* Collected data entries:
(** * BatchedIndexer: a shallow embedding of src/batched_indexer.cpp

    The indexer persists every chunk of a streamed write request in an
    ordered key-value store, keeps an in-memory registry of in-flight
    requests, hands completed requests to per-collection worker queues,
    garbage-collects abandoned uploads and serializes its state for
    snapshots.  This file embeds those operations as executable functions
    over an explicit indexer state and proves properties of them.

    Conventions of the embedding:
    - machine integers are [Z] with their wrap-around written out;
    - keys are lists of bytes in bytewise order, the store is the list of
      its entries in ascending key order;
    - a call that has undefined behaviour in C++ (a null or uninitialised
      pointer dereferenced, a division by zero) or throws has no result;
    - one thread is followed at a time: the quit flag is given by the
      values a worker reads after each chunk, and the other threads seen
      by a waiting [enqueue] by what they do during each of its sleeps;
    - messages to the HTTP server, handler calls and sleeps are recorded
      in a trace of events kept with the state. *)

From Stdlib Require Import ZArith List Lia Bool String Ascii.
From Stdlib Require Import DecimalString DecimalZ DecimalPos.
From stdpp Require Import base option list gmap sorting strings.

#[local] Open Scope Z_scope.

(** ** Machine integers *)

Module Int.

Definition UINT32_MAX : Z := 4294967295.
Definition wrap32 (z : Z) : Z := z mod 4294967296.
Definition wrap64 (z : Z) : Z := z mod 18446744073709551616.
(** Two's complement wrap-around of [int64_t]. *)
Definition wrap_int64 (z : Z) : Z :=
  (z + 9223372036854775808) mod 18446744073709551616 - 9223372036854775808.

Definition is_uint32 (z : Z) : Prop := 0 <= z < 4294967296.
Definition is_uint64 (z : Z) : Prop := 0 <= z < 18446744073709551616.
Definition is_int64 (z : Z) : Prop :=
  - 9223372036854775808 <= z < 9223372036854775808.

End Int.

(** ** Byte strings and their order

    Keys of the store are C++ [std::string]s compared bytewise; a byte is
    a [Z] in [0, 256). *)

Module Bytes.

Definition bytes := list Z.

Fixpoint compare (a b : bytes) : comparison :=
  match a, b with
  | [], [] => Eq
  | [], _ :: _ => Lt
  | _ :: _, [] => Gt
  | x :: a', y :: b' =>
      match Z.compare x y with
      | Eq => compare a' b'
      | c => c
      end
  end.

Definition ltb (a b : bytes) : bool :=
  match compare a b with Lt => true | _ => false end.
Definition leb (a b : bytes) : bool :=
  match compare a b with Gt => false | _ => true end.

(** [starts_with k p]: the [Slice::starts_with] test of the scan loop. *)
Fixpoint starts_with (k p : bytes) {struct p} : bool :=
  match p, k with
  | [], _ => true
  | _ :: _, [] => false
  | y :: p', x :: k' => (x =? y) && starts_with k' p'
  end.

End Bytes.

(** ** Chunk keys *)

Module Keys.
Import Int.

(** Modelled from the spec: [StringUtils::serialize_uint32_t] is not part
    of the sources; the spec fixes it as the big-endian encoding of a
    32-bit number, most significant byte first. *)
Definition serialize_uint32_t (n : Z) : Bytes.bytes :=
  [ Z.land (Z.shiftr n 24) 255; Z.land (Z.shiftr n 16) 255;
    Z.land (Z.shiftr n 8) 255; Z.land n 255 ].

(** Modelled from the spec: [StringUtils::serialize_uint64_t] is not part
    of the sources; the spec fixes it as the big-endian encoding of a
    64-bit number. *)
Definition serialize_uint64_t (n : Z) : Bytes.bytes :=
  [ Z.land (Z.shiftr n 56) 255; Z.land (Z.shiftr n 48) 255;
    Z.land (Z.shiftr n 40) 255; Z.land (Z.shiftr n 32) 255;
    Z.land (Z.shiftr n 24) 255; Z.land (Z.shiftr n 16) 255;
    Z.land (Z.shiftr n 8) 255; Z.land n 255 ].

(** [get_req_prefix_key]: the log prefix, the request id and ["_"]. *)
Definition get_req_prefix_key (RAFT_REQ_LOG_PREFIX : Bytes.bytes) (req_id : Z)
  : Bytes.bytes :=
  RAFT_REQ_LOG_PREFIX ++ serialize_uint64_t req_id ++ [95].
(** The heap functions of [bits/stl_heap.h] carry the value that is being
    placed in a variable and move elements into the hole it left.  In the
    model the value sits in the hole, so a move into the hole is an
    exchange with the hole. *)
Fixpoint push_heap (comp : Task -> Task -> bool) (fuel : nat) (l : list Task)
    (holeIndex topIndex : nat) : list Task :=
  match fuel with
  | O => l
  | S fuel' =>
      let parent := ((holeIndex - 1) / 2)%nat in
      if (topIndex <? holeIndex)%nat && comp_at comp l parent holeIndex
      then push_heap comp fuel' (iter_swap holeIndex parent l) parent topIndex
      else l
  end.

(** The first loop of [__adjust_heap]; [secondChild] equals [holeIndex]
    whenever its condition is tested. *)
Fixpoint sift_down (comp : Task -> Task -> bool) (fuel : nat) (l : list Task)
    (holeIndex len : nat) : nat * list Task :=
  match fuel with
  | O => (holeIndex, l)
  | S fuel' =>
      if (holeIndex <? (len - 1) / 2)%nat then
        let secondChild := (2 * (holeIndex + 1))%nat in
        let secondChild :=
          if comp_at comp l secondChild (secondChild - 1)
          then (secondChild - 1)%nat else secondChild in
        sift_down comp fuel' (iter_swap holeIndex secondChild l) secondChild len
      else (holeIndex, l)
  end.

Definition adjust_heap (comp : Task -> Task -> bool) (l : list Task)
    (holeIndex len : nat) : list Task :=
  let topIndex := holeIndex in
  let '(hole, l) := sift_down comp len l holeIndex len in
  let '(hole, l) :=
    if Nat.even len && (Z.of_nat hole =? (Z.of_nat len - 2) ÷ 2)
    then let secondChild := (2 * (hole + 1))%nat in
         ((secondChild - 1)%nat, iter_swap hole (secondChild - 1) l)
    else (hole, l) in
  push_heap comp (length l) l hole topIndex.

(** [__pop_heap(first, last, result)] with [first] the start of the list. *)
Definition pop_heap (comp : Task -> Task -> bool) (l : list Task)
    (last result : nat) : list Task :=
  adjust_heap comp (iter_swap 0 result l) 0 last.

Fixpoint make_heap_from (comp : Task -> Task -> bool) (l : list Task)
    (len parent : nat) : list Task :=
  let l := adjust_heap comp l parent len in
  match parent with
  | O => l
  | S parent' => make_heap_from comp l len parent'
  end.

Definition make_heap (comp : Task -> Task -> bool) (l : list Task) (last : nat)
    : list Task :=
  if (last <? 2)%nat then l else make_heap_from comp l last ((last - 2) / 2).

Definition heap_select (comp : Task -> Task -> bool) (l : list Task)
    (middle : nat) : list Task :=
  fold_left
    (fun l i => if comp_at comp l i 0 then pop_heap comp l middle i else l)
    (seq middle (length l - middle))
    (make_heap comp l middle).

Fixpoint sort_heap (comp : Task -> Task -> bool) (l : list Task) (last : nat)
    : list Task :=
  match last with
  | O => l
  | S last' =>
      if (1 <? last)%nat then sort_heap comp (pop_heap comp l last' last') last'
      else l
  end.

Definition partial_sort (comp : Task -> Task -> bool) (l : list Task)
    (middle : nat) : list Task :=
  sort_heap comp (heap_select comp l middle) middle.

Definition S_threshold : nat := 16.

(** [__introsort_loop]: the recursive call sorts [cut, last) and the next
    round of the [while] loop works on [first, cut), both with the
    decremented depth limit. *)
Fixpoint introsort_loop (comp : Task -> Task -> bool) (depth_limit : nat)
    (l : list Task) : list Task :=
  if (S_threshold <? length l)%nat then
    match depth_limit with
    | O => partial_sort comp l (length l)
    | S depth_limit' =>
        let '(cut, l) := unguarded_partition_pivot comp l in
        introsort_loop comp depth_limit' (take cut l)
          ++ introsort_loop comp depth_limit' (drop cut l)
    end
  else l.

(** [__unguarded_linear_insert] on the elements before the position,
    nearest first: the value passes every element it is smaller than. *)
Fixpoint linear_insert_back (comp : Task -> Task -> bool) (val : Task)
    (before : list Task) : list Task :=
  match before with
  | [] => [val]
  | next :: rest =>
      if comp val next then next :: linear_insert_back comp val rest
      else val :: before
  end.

* Task details:
Stop at the line containing "ordered key-value store, keeps". Please print exactly every line before it from the start of the records, plus that line itself, and nothing else.

* Exercise response:
(** * BatchedIndexer: a shallow embedding of src/batched_indexer.cpp

    The indexer persists every chunk of a streamed write request in an
    ordered key-value store, keeps an in-memory registry of in-flight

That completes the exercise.